Fixpoint getNotesWithTag_loop (tag folderPath : string) (files : list TFile)
    (notes : list string) : Async (list string) :=
  match files with
  | [] => ret notes
  | file :: files' =>
      if startsWith (path file) folderPath then
        notes' <- try_catch
          (p <- read h file ;;
           content <- await p ;;
           console_log ("Processing file: " +:+ path file) ;;
           if includes content tag then
             console_log ("File contains tag: " +:+ path file) ;;
             ret (notes ++ [path file])
           else ret notes)
          (fun error =>
             console_error ("Error reading file: " +:+ path file) (Some error) ;;
             ret notes) ;;
        getNotesWithTag_loop tag folderPath files' notes'
      else getNotesWithTag_loop tag folderPath files' notes
  end.

Definition getNotesWithTag (tag folderPath : string) : Async (list string) :=
  let notes := [] in
  let files := vault_getFiles h in
  getNotesWithTag_loop tag folderPath files notes.

Definition readNote (notePath : string) : Async (Outcome string) :=
  let file := vault_getAbstractFileByPath h notePath in
  match file with
  | Some (AFile file) => read h file
  | _ =>
      console_error ("File not found or not a valid TFile: " +:+ notePath) None ;;
      ret (Fulfilled "")
  end.

Definition prompt (notesContent : list string) : string :=
  "Uncover relationships between the following notes:" +:+ LF +:+
  join notesContent LF.

Definition generateContent (notes : list string) : Async string :=
  if negb (truthy (settings_apiKey settings)) then
    ret "API Key is not set. Please configure it in the plugin settings."
  else
    promises <- mapA readNote notes ;;
    notesContent <- await (Promise_all promises (settle_order h)) ;;
    let prompt := prompt notesContent in
    let openai := {| organization := None;
                     project := None;
                     apiKey := Some (settings_apiKey settings) |} in
    try_catch
      (response <- create h openai
         {| model := "gpt-4o-mini";
            messages := [ {| role := "user"; content := prompt |} ] |} ;;
       let messageContent :=
         c ← choices response !! 0; m ← message c; message_content m in
       if negb (truthy_opt messageContent) then
         console_error "No content returned from OpenAI API." None ;;
         ret "Error generating content. No response content."
       else ret (narrowed messageContent))
      (fun error =>
         console_error "Error calling OpenAI API:" (Some error) ;;
         ret "Error generating content. Please check the console for details.").

Definition editorCallback (view : MarkdownView) : Async unit :=
  if negb (truthy (settings_apiKey settings)) then
    replaceSelection "API Key is not set. Please configure it in the plugin settings."
  else
    let currentFilePath := path <$> file view in
    match currentFilePath with
    | None => replaceSelection "Could not determine the current file path."
    | Some currentFilePath =>
        if negb (truthy currentFilePath) then
          replaceSelection "Could not determine the current file path."
        else
          let folderPath :=
            substring currentFilePath 0 (lastIndexOf currentFilePath "/") in
          console_log ("Searching in folder: " +:+ folderPath) ;;
          relatedNotes <- getNotesWithTag "&uncover" folderPath ;;
          if length relatedNotes =? 0 then
            replaceSelection "No related notes with the &uncover tag found."
          else
            relationships <- generateContent relatedNotes ;;
            replaceSelection
              (LF +:+ "## Relationships Uncovered:" +:+ LF +:+ relationships)
    end.

End Plugin.
End Part000.

(** ** src/unnamed/part_001: reads that nobody waits for *)

Module Part001.
Section Plugin.
Context (h : Host).

Definition ORG_ID : string := or_else (env_ORG_ID (process_env h)) "".
Definition PROJECT_ID : string := or_else (env_PROJECT_ID (process_env h)) "".
Definition OPENAI_API_KEY : string := or_else (env_OPENAI_API_KEY (process_env h)) "".

(** Fetches notes with the specified tag under a folder: each read is
    issued with a [.then] callback and the array is returned at once. *)
Definition getNotesWithTag (tag folderPath : string) : Async nat :=
  notes <- newArray ;;
  forEach (vault_getFiles h) (fun file =>
    if startsWith (path file) folderPath then
      p <- read h file ;;
      then_ {| then_promise := p; then_tag := tag;
               then_path := path file; then_notes := notes |}
    else ret tt) ;;
  ret notes.

Definition prompt (notesContent : list string) : string :=
  "Uncover relationships between the following notes:" +:+ LF +:+
  join notesContent LF.

(** The result is [null] when the first choice's content is. *)
Definition generateContent (notes : list string) : Async (option string) :=
  if negb (truthy OPENAI_API_KEY) then
    ret (Some "API Key is not set. Please configure it in the .env file.")
  else
    promises <- mapA (fun notePath =>
                  read_unchecked h (vault_getAbstractFileByPath h notePath)) notes ;;
    notesContent <- await (Promise_all promises (settle_order h)) ;;
    let prompt := prompt notesContent in
    let openai := {| organization := Some ORG_ID;
                     project := Some PROJECT_ID;
                     apiKey := None |} in
    try_catch
      (response <- create h openai
         {| model := "gpt-4o-mini";
            messages := [ {| role := "user"; content := prompt |} ] |} ;;
       match choices response !! 0 with
       | None => throw "TypeError: Cannot read properties of undefined (reading 'message')"
       | Some c =>
           match message c with
           | None => throw "TypeError: Cannot read properties of undefined (reading 'content')"
           | Some m => ret (message_content m)
           end
       end)
      (fun error =>
         console_error "Error calling OpenAI API:" (Some error) ;;
         ret (Some "Error generating content. Please check the console for details.")).

Definition editorCallback (view : MarkdownView) : Async unit :=
  match file view with
  | None => throw "TypeError: Cannot read properties of null (reading 'path')"
  | Some file =>
      let currentFilePath := path file in
      let folderPath :=
        substring currentFilePath 0 (lastIndexOf currentFilePath "/") in
      relatedNotes <- getNotesWithTag "#uncover" folderPath ;;
      now <- elements relatedNotes ;;
      if length now =? 0 then
        replaceSelection "No related notes with the #uncover tag found."
      else
        relationships <- (now <- elements relatedNotes ;; generateContent now) ;;
        replaceSelection
          (LF +:+ "## Relationships Uncovered:" +:+ LF +:+ interpolate relationships)
  end.

End Plugin.
End Part001.

(** ** What the specification says of discovery

    The specification's Note Locator: the notes of the store whose path
    starts with the folder scope, each with its content as read, kept
    when the content contains the tag; paths in enumeration order.
    [k0] counts the reads issued before the scan, so that the [k]-th
    note in scope is read by read number [k0 + k]. *)

Definition inScope (folderScope : string) (store : list TFile) : list TFile :=
  List.filter (fun note => startsWith (path note) folderScope) store.

Definition contentsAsRead (h : Host) (k0 : nat) (notes : list TFile)
  : list (TFile * Outcome string) :=
  imap (fun k note => (note, vault_read h (k0 + k) note)) notes.

Definition containsTag (tag : string) (entry : TFile * Outcome string) : bool :=
  match entry.2 with
  | Fulfilled text => includes text tag
  | Rejected _ => false
  end.

Definition locate_spec (h : Host) (tag folderScope : string) (k0 : nat)
    (store : list TFile) : list string :=
  map (fun entry => path entry.1)
      (List.filter (containsTag tag)
         (contentsAsRead h k0 (inScope folderScope store))).

(** ** Vocabulary for the statements *)

(** The world after more console lines and [n] more reads. *)
Definition advance (w : World) (lines : list LogEntry) (n : nat) : World :=
  {| console := console w ++ lines; reads := n + reads w;
     requests := requests w; editor := editor w;
     arrays := arrays w; pending := pending w |}.

(** The world after one more request to the provider. *)
Definition sent (w : World) (request : ClientOptions * ChatRequest) : World :=
  {| console := console w; reads := reads w;
     requests := requests w ++ [request]; editor := editor w;
     arrays := arrays w; pending := pending w |}.

(** The world after one more insertion in the editor. *)
Definition inserted (w : World) (text : string) : World :=
  {| console := console w; reads := reads w;
     requests := requests w; editor := editor w ++ [text];
     arrays := arrays w; pending := pending w |}.

(** [file && file instanceof TFile]. *)
Definition resolve (h : Host) (notePath : string) : option TFile :=
  match vault_getAbstractFileByPath h notePath with
  | Some (AFile f) => Some f
  | _ => None
  end.

(** The promises [notes.map] yields in [generateContent], one per input
    position, when [k] reads were issued before: a path that resolves
    takes the next read, one that does not is the empty string. *)
Fixpoint slots (h : Host) (k : nat) (notes : list string) : list (Outcome string) :=
  match notes with
  | [] => []
  | notePath :: notes' =>
      match resolve h notePath with
      | Some f => vault_read h k f :: slots h (S k) notes'
      | None => Fulfilled "" :: slots h k notes'
      end
  end.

**Prompt**
Each line from the top of the material above through the line containing "content <- await p ;;" must be output exactly, and no other line.

**Response**
Fixpoint getNotesWithTag_loop (tag folderPath : string) (files : list TFile)
    (notes : list string) : Async (list string) :=
  match files with
  | [] => ret notes
  | file :: files' =>
      if startsWith (path file) folderPath then
        notes' <- try_catch
          (p <- read h file ;;
           content <- await p ;;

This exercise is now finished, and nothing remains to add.